→ **Records for this exercise**:
[Start of Attachment]

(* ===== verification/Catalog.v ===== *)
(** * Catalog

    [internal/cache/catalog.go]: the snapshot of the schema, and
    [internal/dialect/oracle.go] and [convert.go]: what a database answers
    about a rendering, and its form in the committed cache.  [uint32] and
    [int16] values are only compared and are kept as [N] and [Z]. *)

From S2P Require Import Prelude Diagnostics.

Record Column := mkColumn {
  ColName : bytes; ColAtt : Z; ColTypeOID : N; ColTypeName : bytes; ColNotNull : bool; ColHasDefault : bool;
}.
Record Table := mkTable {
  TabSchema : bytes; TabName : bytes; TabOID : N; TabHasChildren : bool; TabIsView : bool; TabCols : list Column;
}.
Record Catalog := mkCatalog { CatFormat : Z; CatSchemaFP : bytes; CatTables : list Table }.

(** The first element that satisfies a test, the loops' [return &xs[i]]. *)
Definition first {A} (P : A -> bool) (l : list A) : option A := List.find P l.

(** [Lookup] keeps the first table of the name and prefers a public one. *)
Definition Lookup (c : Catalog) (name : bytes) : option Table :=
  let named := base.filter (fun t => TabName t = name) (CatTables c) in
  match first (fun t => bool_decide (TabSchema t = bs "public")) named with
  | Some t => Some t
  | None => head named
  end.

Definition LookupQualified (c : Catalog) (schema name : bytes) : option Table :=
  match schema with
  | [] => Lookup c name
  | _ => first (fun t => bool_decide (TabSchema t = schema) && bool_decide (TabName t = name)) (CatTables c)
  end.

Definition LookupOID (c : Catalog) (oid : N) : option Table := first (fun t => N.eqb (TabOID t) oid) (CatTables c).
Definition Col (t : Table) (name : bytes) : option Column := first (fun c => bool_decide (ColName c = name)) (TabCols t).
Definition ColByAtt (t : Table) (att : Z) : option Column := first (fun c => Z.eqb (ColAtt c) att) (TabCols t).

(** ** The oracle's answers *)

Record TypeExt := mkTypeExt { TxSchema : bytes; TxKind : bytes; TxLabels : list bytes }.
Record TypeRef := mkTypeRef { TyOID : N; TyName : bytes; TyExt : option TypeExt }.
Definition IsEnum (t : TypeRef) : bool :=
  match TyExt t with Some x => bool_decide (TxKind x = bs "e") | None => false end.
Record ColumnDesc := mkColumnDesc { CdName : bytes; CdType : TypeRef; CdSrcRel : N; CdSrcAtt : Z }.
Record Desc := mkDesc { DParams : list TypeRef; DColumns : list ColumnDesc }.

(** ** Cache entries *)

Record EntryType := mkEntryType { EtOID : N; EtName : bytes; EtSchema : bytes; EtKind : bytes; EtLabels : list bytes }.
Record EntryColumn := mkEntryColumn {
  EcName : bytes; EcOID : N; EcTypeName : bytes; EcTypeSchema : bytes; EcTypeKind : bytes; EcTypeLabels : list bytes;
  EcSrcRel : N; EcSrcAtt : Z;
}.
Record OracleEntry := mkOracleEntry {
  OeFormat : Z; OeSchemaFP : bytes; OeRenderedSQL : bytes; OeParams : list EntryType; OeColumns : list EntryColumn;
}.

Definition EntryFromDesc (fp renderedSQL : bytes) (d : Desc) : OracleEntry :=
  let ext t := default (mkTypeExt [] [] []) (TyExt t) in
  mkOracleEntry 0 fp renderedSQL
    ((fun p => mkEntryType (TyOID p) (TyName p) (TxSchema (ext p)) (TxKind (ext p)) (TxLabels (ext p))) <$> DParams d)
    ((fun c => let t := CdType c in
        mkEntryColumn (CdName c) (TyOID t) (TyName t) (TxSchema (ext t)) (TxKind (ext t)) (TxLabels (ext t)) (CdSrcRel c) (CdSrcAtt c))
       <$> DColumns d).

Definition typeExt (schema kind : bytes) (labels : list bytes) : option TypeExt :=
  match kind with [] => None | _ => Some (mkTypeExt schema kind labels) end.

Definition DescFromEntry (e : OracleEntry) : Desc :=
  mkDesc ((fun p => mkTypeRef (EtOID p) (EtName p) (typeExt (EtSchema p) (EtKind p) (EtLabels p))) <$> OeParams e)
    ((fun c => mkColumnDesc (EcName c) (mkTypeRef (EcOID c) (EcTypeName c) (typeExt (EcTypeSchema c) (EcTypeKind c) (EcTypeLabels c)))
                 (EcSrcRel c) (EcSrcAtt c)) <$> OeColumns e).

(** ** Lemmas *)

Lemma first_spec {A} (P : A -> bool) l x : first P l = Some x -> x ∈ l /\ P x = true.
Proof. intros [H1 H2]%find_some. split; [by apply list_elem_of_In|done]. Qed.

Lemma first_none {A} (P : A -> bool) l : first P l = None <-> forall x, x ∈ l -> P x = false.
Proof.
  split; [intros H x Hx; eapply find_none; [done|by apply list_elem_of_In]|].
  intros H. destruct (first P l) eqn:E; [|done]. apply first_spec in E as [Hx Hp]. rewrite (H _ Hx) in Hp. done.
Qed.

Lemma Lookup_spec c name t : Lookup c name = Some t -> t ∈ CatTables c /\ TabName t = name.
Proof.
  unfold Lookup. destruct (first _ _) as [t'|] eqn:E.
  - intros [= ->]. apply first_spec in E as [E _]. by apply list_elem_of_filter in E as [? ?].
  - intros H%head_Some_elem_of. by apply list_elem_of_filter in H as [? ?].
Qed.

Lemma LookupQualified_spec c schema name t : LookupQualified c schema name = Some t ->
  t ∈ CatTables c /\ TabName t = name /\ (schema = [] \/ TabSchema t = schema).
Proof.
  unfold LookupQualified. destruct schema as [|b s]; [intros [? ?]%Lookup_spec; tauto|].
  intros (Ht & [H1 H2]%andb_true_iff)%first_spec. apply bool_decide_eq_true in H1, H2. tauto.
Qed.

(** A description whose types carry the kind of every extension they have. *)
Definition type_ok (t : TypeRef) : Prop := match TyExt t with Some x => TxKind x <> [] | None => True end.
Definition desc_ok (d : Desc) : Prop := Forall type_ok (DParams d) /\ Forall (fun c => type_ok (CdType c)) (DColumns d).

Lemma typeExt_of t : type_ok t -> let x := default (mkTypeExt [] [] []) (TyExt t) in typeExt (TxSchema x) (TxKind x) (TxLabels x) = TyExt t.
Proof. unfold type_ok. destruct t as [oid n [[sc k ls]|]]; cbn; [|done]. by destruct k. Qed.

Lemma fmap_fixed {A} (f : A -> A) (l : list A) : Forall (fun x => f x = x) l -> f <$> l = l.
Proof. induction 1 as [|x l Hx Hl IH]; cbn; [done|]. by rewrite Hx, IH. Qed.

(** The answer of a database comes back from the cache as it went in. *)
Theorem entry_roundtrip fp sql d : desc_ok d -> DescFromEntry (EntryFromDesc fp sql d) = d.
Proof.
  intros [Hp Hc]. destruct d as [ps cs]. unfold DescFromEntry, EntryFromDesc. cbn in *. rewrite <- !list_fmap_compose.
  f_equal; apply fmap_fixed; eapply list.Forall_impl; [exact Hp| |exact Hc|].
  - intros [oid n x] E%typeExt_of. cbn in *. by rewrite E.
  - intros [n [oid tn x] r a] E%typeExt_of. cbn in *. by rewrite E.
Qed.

[End of Attachment]
[Start of Attachment]

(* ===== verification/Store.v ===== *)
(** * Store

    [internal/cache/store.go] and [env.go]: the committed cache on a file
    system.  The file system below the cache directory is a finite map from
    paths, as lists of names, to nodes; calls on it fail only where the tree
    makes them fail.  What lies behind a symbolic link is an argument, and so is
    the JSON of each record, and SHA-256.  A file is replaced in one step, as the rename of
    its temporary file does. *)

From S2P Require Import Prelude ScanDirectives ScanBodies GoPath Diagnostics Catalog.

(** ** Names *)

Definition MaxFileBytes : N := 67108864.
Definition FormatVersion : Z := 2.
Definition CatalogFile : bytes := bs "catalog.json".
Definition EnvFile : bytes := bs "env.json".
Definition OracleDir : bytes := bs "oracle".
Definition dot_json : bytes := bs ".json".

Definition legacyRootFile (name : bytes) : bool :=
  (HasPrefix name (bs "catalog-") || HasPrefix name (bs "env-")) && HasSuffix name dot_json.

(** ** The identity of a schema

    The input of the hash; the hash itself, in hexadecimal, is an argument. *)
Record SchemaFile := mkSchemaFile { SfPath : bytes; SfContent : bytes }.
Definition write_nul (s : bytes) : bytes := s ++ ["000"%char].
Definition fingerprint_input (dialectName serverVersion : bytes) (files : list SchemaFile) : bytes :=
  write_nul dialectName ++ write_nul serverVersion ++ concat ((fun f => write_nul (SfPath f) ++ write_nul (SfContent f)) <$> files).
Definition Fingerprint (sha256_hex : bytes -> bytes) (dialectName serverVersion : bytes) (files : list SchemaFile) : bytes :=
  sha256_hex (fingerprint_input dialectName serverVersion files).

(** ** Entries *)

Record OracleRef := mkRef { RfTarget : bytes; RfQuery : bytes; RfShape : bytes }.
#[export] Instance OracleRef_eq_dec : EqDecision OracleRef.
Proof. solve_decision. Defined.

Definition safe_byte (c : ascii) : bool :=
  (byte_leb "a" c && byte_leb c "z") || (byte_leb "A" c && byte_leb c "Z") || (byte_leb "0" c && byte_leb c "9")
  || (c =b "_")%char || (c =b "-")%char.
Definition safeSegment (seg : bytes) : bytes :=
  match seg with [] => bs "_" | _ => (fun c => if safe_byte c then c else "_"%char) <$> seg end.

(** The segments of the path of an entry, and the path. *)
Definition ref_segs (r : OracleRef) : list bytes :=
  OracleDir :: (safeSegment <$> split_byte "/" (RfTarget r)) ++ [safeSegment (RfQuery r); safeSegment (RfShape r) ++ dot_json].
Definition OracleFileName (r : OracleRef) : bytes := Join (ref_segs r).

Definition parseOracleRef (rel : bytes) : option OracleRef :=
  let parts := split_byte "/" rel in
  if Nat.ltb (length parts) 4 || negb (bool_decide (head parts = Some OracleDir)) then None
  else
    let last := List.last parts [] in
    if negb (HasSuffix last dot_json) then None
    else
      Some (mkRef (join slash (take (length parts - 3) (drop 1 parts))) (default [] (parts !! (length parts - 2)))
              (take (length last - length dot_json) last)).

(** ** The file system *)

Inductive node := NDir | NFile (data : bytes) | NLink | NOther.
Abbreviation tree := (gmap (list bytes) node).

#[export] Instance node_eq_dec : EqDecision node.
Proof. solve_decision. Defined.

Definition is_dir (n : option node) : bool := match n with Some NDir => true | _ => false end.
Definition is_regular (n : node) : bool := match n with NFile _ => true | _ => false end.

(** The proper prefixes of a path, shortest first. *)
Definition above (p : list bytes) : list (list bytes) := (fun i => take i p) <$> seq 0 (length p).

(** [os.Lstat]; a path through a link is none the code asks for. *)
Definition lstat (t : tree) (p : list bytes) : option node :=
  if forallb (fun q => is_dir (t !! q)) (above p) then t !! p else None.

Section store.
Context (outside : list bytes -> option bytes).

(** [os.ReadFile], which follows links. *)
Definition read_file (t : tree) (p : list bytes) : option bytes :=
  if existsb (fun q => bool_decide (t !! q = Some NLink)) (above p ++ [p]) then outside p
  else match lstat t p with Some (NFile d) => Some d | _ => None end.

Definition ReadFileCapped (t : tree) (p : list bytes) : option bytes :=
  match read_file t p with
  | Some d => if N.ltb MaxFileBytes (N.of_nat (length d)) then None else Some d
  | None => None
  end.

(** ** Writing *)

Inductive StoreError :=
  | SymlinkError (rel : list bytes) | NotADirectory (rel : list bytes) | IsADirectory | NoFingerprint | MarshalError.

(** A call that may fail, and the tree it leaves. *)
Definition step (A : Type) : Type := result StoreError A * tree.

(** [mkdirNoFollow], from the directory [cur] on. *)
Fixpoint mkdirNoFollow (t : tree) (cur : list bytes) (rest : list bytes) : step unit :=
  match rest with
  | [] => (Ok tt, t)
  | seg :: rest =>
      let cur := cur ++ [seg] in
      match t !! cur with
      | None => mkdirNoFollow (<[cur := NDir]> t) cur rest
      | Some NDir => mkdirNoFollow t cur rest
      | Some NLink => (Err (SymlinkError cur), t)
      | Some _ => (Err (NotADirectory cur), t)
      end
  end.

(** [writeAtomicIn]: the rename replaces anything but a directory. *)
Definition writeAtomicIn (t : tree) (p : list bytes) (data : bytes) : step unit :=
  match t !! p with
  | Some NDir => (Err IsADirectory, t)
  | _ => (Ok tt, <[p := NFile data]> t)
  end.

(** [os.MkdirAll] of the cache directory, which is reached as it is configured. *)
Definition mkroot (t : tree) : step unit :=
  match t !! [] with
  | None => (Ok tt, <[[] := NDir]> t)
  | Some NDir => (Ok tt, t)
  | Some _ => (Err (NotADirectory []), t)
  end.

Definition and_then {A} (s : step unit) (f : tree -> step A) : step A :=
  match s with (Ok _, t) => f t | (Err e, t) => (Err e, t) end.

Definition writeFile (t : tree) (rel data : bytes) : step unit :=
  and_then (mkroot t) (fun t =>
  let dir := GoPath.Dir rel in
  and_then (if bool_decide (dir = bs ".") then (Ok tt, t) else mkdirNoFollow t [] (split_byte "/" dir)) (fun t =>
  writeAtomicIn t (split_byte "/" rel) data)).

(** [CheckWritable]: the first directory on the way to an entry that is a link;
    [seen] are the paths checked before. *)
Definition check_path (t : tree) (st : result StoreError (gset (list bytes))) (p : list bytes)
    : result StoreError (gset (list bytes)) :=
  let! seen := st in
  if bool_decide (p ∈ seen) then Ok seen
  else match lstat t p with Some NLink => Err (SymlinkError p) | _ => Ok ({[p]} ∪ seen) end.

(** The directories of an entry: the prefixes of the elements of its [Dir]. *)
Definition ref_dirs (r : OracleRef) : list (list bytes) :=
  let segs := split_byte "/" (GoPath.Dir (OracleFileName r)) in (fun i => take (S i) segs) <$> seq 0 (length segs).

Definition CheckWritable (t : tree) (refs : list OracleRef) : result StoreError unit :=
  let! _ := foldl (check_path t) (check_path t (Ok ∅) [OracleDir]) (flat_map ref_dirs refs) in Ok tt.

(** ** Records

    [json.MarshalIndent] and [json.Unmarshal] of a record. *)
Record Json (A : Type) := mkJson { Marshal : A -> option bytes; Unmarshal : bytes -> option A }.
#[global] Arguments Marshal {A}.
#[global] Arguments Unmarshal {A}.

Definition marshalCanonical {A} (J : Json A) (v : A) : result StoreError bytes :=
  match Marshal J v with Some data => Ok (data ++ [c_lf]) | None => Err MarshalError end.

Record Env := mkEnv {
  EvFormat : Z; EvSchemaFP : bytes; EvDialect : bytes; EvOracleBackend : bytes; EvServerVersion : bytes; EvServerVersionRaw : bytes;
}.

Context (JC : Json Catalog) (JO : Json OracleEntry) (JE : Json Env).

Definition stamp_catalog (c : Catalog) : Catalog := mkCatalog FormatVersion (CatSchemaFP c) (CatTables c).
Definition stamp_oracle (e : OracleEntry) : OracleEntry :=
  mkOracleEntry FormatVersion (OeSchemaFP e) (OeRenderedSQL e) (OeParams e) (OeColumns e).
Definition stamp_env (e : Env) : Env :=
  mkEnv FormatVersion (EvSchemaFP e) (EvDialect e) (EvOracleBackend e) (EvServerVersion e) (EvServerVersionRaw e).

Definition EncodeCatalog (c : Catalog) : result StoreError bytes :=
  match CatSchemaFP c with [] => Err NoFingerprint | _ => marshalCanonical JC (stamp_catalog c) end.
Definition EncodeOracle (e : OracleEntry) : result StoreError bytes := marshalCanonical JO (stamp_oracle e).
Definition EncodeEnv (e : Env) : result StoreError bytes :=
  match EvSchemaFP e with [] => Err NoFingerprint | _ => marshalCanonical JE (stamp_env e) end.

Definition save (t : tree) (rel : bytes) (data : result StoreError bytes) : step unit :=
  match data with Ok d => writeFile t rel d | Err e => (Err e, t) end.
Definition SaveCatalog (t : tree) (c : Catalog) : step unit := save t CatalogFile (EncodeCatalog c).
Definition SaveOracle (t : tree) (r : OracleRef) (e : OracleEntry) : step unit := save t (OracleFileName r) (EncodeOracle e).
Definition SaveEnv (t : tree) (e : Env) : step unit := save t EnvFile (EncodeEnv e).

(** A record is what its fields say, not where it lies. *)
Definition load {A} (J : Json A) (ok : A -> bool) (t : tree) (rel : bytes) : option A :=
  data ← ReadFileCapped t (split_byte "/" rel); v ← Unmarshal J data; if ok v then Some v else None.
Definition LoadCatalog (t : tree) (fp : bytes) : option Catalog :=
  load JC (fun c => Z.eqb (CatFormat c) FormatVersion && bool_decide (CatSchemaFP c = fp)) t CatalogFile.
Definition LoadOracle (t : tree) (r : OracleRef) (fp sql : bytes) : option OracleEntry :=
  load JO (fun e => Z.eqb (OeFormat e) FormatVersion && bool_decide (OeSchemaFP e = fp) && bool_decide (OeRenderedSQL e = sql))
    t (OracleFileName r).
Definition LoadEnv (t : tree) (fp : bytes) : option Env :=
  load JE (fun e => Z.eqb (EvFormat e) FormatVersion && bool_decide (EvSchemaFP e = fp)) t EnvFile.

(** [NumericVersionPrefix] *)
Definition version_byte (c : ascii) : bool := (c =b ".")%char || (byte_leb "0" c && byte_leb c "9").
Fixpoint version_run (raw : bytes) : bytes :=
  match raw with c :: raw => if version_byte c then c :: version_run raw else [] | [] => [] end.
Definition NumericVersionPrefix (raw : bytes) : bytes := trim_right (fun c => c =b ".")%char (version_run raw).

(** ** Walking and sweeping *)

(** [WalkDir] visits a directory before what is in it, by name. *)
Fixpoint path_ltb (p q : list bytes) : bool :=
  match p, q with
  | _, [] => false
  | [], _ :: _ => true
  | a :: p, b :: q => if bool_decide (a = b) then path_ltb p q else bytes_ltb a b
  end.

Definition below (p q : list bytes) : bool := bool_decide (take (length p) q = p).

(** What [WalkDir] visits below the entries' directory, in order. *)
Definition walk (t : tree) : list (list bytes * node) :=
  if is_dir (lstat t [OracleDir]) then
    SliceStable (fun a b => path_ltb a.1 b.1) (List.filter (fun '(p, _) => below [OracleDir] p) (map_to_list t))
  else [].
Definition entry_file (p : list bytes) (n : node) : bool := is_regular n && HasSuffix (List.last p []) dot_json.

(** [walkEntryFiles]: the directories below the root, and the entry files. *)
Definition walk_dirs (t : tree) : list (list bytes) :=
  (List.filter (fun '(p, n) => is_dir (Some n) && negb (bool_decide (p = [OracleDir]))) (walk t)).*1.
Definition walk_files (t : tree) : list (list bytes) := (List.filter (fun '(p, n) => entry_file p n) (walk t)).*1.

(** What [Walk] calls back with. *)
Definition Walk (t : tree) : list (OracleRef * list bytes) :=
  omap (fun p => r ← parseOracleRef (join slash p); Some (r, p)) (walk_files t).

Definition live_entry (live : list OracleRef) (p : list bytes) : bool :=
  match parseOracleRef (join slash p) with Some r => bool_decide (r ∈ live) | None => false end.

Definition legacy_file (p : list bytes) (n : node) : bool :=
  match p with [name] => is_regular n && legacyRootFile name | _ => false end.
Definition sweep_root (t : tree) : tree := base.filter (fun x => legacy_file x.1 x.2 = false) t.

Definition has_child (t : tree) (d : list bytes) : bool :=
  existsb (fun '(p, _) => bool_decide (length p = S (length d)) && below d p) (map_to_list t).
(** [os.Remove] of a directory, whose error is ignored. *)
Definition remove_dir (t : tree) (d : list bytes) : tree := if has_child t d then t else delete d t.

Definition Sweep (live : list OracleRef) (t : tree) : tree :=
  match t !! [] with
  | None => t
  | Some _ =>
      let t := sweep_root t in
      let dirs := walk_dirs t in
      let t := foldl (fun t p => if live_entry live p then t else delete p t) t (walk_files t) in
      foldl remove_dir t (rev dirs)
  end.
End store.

[End of Attachment]

→ **Exercise requirements**:
Could you return all lines from the records that include the word "existsb"?

→ **Solution**:
  if existsb (fun q => bool_decide (t !! q = Some NLink)) (above p ++ [p]) then outside p
  existsb (fun '(p, _) => bool_decide (length p = S (length d)) && below d p) (map_to_list t).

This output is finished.